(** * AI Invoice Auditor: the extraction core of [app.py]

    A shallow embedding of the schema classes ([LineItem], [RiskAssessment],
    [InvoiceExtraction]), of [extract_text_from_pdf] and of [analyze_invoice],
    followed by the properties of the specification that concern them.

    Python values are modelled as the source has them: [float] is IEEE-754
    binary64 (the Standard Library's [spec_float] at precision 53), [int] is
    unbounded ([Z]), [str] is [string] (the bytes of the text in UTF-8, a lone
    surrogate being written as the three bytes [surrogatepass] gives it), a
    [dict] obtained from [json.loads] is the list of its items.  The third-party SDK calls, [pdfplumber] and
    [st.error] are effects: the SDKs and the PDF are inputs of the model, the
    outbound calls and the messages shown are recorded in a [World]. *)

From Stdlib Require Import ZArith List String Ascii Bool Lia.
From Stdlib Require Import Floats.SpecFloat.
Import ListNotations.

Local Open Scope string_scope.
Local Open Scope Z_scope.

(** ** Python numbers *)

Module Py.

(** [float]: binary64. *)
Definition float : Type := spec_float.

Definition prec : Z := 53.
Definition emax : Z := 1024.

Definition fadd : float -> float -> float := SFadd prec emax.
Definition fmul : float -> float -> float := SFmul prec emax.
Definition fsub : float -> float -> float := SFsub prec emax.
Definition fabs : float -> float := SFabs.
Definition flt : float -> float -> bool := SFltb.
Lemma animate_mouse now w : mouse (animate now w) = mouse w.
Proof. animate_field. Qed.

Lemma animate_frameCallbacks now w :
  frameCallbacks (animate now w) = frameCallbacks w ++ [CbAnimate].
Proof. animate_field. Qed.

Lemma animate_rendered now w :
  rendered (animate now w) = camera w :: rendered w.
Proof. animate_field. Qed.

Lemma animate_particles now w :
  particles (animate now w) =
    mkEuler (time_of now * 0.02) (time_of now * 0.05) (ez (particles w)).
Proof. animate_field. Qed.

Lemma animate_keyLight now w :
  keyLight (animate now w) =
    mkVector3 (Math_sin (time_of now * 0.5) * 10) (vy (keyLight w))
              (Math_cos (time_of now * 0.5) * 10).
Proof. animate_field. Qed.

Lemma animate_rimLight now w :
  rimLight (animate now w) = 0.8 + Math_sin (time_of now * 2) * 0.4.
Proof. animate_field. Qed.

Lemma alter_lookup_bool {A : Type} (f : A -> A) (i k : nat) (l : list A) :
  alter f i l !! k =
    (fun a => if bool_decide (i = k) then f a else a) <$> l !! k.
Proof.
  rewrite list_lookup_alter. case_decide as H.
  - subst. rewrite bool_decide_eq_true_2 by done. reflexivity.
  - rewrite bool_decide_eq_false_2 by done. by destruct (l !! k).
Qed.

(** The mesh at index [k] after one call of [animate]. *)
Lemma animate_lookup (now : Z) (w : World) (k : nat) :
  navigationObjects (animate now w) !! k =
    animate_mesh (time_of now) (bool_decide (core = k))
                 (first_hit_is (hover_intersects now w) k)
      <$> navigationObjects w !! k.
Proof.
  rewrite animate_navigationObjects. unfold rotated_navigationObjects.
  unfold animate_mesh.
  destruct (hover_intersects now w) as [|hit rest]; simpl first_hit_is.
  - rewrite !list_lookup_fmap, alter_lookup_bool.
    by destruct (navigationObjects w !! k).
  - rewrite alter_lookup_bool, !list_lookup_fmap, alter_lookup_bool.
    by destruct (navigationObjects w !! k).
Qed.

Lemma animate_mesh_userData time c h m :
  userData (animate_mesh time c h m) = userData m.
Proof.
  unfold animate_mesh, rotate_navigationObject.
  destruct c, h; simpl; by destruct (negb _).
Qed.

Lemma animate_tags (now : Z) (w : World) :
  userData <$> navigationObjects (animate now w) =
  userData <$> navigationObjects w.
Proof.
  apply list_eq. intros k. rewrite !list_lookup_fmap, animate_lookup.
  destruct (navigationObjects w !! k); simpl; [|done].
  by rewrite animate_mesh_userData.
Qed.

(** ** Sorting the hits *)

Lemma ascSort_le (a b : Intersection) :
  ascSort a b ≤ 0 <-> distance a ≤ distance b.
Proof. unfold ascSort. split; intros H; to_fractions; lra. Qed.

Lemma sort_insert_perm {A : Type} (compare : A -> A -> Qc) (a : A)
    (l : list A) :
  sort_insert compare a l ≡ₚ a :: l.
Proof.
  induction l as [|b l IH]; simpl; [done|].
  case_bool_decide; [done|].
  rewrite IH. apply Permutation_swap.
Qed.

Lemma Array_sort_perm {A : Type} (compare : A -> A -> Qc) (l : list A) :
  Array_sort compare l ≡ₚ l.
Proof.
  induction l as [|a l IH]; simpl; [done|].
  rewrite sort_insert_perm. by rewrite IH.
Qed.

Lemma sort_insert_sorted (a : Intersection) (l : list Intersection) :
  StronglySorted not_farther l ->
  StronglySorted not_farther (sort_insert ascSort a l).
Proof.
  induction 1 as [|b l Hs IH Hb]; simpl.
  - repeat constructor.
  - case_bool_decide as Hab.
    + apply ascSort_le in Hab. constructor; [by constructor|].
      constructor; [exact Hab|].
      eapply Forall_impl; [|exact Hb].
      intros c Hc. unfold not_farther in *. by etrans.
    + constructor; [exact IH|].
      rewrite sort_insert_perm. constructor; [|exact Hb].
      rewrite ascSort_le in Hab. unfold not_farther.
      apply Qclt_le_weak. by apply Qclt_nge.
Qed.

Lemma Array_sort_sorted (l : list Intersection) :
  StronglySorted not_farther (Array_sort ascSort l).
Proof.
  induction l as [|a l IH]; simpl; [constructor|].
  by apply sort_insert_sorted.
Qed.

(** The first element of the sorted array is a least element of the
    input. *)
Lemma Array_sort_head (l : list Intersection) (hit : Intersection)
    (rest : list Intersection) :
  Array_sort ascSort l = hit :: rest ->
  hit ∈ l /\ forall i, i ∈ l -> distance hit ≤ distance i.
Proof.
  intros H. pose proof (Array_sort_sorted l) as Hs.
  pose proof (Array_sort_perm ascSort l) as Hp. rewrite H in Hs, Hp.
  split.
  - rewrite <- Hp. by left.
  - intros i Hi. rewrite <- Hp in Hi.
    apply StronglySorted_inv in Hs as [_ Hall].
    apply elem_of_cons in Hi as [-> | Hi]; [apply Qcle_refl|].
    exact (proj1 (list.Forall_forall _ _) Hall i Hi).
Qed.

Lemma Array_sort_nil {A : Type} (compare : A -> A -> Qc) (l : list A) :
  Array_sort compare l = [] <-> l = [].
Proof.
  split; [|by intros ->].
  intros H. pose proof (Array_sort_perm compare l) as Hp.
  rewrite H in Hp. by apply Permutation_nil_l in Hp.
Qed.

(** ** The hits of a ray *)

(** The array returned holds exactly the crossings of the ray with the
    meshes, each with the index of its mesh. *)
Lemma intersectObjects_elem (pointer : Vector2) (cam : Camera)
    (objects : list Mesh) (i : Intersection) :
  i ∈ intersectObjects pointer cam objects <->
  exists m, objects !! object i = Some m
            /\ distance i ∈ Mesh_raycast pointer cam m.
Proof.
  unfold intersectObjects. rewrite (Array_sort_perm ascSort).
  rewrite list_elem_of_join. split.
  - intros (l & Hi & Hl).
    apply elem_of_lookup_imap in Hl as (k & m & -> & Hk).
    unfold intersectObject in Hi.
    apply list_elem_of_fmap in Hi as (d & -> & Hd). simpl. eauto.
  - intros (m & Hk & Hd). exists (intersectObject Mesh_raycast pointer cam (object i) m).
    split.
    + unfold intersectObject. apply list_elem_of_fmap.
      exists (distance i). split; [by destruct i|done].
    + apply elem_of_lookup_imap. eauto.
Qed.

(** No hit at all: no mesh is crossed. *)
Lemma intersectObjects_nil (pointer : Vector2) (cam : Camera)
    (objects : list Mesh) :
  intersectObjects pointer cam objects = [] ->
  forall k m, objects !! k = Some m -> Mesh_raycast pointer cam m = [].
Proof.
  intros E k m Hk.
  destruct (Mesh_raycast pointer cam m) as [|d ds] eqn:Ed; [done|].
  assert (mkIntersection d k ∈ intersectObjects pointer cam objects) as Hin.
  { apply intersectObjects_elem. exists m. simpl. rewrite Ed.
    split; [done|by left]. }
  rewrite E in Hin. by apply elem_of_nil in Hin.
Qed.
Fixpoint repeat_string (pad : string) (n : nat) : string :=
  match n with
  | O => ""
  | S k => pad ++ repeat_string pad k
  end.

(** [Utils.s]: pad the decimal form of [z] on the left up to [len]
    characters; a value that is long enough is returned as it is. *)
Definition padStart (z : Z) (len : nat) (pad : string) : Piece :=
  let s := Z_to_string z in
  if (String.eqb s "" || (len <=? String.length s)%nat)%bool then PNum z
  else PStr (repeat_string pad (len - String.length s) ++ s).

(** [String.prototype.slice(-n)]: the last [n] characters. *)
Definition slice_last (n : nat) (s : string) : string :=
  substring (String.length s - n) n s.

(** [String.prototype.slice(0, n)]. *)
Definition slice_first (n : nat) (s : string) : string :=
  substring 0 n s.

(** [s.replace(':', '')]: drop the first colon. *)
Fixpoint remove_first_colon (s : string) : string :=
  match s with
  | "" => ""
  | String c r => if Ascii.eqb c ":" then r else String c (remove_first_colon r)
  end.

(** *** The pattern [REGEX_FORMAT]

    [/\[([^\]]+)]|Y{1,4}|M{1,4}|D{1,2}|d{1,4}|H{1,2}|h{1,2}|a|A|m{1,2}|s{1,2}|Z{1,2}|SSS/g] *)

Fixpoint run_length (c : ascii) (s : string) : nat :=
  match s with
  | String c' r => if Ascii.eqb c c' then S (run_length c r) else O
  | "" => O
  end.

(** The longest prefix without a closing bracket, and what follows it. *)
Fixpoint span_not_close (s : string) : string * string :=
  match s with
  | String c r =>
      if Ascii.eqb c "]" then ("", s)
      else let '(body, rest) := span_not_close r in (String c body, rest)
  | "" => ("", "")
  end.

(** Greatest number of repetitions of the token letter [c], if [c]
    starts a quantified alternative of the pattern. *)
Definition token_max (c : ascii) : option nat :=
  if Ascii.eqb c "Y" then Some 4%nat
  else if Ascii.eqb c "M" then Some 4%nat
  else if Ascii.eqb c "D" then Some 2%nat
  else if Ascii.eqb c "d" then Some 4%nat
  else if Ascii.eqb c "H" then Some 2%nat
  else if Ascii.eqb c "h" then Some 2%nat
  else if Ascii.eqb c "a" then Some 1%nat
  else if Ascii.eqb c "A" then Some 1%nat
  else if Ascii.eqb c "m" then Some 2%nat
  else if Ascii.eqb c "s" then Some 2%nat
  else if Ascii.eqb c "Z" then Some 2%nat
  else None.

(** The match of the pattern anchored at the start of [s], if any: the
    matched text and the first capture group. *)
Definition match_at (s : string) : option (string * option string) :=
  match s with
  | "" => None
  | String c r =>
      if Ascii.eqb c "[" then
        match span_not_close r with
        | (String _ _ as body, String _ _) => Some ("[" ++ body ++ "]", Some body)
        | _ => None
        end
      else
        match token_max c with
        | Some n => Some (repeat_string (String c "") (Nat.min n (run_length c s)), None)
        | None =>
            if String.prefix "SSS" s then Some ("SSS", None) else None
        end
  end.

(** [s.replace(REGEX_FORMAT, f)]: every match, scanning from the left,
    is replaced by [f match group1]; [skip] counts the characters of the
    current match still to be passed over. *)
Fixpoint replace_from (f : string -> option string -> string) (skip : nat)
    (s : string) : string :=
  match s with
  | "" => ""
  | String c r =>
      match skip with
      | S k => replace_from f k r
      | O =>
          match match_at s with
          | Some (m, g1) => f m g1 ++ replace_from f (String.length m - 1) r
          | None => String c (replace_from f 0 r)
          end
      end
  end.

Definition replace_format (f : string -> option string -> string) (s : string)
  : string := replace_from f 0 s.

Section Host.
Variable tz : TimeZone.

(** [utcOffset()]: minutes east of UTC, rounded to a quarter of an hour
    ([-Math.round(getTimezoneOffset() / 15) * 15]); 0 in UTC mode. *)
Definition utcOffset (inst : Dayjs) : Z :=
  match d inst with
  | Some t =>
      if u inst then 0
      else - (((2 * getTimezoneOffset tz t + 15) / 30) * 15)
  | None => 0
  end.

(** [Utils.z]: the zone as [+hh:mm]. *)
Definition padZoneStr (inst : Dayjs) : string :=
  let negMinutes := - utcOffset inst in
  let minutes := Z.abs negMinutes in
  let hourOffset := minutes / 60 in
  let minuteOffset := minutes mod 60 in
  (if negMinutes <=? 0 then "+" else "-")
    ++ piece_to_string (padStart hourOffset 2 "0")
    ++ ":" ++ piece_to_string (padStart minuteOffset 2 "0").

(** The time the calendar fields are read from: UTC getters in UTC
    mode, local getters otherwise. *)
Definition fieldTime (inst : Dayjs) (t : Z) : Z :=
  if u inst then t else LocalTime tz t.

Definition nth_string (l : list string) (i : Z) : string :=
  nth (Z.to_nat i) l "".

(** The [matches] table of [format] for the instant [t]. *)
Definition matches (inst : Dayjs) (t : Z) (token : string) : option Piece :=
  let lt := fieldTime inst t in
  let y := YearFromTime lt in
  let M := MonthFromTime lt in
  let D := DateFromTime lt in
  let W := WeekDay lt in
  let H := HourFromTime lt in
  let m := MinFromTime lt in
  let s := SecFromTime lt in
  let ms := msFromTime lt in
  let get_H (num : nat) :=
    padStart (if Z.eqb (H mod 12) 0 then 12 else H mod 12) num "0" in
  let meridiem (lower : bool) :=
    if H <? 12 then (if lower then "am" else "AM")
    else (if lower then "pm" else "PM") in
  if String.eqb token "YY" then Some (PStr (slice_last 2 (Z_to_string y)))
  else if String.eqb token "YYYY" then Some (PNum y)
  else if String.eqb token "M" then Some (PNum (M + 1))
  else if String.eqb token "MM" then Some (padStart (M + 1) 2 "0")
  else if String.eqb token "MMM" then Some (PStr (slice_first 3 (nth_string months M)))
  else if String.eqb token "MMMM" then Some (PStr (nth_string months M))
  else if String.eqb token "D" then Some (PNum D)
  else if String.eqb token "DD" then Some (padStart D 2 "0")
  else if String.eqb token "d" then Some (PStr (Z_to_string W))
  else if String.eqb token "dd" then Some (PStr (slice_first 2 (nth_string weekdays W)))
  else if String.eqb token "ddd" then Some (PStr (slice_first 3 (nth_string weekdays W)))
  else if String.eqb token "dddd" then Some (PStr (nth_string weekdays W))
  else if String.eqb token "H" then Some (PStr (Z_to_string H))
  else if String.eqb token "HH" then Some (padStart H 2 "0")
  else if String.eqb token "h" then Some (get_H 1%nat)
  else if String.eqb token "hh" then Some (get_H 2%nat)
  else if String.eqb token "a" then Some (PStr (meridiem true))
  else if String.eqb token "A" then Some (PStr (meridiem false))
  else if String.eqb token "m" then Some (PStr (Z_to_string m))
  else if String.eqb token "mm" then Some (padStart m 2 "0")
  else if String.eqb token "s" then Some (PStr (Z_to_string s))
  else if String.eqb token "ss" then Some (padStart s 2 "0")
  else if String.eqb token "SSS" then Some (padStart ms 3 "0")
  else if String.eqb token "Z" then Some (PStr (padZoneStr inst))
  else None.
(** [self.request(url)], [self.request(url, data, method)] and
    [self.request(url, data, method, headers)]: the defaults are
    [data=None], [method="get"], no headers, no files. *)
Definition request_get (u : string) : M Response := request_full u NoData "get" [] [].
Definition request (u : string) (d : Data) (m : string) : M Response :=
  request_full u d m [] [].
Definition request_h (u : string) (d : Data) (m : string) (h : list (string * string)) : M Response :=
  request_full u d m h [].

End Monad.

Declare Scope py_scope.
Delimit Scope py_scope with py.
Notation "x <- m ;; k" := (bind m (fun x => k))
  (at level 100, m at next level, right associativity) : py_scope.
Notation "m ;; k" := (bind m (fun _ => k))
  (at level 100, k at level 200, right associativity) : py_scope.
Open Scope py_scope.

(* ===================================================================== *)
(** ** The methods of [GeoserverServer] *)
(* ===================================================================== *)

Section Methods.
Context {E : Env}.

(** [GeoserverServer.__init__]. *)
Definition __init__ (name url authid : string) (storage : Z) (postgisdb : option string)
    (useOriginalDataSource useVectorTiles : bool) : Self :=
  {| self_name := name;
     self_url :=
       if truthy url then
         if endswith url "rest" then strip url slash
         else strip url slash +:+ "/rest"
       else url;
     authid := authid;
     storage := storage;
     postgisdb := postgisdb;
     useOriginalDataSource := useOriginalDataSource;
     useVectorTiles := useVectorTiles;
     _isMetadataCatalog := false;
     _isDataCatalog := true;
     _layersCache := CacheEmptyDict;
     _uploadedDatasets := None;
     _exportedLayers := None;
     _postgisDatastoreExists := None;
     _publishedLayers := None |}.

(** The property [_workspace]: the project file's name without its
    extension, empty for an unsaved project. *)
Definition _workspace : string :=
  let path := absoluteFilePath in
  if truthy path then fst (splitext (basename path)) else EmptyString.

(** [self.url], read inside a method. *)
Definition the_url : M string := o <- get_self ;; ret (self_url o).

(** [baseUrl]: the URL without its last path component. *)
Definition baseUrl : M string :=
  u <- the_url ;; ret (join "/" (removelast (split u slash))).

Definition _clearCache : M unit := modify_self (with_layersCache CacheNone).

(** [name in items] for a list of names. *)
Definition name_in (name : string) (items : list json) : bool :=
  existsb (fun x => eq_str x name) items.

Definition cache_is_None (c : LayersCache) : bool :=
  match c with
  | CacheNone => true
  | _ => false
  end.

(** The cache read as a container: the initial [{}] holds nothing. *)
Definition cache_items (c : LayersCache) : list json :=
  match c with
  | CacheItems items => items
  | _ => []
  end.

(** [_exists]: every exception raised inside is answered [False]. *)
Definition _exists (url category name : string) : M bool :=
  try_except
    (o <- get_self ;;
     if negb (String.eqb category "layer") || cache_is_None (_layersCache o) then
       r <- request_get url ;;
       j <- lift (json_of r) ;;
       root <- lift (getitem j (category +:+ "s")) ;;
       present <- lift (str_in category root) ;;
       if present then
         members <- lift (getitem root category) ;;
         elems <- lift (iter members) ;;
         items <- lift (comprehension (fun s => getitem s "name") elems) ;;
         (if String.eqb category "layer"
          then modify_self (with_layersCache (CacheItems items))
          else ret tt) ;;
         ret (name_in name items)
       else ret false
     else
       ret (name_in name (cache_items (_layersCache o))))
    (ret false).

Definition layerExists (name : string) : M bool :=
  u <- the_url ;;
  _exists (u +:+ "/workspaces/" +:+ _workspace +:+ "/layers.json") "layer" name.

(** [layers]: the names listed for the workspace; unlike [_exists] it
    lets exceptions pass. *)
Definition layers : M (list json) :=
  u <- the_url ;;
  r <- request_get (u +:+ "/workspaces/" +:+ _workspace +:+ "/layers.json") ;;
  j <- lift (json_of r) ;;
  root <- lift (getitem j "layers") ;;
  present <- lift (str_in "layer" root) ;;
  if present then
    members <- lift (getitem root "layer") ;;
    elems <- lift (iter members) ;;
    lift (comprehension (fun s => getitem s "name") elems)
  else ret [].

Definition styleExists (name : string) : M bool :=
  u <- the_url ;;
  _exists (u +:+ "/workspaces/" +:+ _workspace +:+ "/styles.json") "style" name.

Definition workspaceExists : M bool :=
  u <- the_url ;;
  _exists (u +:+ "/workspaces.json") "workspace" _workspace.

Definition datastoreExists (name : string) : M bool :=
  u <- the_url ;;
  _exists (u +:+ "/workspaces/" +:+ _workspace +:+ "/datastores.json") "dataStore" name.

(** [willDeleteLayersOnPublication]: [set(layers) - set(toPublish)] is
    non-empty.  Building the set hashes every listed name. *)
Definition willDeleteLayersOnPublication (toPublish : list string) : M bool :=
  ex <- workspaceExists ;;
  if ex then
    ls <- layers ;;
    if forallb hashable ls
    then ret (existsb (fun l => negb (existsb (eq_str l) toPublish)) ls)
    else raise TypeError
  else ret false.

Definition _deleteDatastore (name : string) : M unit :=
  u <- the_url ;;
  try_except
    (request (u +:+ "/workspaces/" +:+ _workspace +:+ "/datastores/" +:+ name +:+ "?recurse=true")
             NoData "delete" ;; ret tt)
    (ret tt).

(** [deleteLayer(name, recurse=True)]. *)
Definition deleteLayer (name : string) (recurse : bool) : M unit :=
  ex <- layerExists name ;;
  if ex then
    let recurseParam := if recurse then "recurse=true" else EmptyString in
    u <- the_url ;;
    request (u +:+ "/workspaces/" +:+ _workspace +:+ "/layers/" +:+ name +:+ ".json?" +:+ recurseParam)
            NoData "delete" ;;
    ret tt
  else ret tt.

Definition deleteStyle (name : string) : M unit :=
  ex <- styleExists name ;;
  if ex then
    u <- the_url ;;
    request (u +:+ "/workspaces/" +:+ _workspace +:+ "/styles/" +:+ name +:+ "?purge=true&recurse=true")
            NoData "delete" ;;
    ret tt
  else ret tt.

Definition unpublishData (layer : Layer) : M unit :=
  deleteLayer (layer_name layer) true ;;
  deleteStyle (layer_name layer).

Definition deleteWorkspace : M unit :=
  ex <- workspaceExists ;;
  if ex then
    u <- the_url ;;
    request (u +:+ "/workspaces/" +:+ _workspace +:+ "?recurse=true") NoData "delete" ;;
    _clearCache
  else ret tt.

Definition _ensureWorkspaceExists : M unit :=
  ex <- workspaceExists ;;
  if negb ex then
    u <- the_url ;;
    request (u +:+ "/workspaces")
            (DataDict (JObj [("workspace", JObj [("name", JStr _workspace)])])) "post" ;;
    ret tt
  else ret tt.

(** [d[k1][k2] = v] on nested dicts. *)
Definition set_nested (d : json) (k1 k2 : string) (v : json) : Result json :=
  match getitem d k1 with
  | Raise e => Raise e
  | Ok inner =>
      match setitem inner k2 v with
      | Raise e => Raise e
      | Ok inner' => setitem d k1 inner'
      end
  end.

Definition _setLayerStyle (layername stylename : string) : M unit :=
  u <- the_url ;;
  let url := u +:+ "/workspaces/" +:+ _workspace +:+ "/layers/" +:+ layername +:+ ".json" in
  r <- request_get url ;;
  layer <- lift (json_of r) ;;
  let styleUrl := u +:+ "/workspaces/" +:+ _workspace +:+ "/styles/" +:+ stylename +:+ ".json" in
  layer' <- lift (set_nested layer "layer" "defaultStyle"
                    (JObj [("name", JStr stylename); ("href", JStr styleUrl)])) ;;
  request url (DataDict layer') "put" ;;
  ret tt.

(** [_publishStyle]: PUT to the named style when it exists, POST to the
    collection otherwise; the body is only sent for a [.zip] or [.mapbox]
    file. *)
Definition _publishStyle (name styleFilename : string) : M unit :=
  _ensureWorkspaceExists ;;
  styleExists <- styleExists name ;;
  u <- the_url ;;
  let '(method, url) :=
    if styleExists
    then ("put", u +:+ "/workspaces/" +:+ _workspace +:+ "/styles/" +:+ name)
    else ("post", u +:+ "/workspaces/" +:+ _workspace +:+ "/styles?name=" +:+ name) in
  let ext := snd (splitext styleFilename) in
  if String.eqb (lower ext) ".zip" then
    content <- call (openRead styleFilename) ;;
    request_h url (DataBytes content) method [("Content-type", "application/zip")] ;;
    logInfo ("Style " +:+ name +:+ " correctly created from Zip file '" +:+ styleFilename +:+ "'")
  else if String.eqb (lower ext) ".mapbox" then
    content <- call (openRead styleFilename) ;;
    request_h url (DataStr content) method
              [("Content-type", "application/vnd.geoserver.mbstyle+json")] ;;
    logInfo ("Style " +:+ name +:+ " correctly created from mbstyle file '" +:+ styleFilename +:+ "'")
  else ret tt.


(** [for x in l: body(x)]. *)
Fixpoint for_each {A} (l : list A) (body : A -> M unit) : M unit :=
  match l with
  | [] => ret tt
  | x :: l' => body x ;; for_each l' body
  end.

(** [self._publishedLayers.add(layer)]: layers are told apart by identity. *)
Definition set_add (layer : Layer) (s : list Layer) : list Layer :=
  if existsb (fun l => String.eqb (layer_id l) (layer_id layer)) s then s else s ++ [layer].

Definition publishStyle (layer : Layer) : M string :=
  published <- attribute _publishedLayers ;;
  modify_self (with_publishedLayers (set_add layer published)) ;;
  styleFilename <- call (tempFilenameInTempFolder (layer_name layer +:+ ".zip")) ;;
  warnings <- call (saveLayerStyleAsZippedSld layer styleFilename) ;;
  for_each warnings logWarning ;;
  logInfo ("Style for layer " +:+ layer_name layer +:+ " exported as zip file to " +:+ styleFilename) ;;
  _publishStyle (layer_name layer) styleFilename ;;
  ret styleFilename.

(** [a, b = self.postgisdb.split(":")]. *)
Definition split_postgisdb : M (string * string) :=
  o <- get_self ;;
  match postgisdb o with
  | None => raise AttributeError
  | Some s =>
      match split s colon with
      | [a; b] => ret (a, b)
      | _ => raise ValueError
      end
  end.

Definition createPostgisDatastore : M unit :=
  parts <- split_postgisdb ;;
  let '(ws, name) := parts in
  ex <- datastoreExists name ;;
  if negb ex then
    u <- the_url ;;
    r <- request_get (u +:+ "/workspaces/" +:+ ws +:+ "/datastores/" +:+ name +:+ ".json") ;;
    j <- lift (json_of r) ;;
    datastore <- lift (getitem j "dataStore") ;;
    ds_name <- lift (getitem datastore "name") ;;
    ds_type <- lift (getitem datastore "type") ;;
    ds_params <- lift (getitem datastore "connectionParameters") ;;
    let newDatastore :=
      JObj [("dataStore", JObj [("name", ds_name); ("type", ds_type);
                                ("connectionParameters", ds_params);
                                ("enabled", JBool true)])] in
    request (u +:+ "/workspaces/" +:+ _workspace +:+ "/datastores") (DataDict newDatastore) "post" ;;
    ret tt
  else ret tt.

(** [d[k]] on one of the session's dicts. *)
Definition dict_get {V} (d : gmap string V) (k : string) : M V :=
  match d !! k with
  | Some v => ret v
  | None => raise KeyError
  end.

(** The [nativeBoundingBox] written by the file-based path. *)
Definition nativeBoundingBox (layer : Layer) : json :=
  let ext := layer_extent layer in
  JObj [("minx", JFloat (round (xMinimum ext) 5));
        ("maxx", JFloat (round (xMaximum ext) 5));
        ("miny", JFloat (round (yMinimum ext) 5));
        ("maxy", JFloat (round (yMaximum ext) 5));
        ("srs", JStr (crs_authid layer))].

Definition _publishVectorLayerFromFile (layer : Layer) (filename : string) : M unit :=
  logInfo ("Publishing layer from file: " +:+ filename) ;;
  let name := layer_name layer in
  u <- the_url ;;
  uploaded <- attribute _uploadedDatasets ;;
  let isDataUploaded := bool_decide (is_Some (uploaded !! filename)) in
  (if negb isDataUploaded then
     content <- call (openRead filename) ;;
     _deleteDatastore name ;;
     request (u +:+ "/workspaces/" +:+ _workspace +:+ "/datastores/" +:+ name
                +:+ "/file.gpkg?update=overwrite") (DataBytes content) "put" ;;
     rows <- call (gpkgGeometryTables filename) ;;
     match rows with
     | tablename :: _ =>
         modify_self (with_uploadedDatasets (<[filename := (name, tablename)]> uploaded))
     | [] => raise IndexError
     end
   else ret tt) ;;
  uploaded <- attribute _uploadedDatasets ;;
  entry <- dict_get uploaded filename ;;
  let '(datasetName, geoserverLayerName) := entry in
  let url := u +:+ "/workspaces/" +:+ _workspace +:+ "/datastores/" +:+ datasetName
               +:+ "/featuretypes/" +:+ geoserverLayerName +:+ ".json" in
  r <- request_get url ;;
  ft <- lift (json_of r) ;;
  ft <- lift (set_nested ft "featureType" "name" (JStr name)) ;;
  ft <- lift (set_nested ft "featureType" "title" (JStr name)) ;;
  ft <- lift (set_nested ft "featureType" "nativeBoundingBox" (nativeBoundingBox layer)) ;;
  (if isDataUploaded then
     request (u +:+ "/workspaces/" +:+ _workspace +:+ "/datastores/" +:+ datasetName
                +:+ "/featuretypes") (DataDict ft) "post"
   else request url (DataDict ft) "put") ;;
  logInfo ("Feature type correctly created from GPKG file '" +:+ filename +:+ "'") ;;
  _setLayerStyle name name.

What you need to do:
Begin at the line that has "created from Zip" in the entries above; stop after the line that has "exported as zip". Transcribe exactly those lines and no others.

Exercise output:
    logInfo ("Style " +:+ name +:+ " correctly created from Zip file '" +:+ styleFilename +:+ "'")
  else if String.eqb (lower ext) ".mapbox" then
    content <- call (openRead styleFilename) ;;
    request_h url (DataStr content) method
              [("Content-type", "application/vnd.geoserver.mbstyle+json")] ;;
    logInfo ("Style " +:+ name +:+ " correctly created from mbstyle file '" +:+ styleFilename +:+ "'")
  else ret tt.


(** [for x in l: body(x)]. *)
Fixpoint for_each {A} (l : list A) (body : A -> M unit) : M unit :=
  match l with
  | [] => ret tt
  | x :: l' => body x ;; for_each l' body
  end.

(** [self._publishedLayers.add(layer)]: layers are told apart by identity. *)
Definition set_add (layer : Layer) (s : list Layer) : list Layer :=
  if existsb (fun l => String.eqb (layer_id l) (layer_id layer)) s then s else s ++ [layer].

Definition publishStyle (layer : Layer) : M string :=
  published <- attribute _publishedLayers ;;
  modify_self (with_publishedLayers (set_add layer published)) ;;
  styleFilename <- call (tempFilenameInTempFolder (layer_name layer +:+ ".zip")) ;;
  warnings <- call (saveLayerStyleAsZippedSld layer styleFilename) ;;
  for_each warnings logWarning ;;
  logInfo ("Style for layer " +:+ layer_name layer +:+ " exported as zip file to " +:+ styleFilename) ;;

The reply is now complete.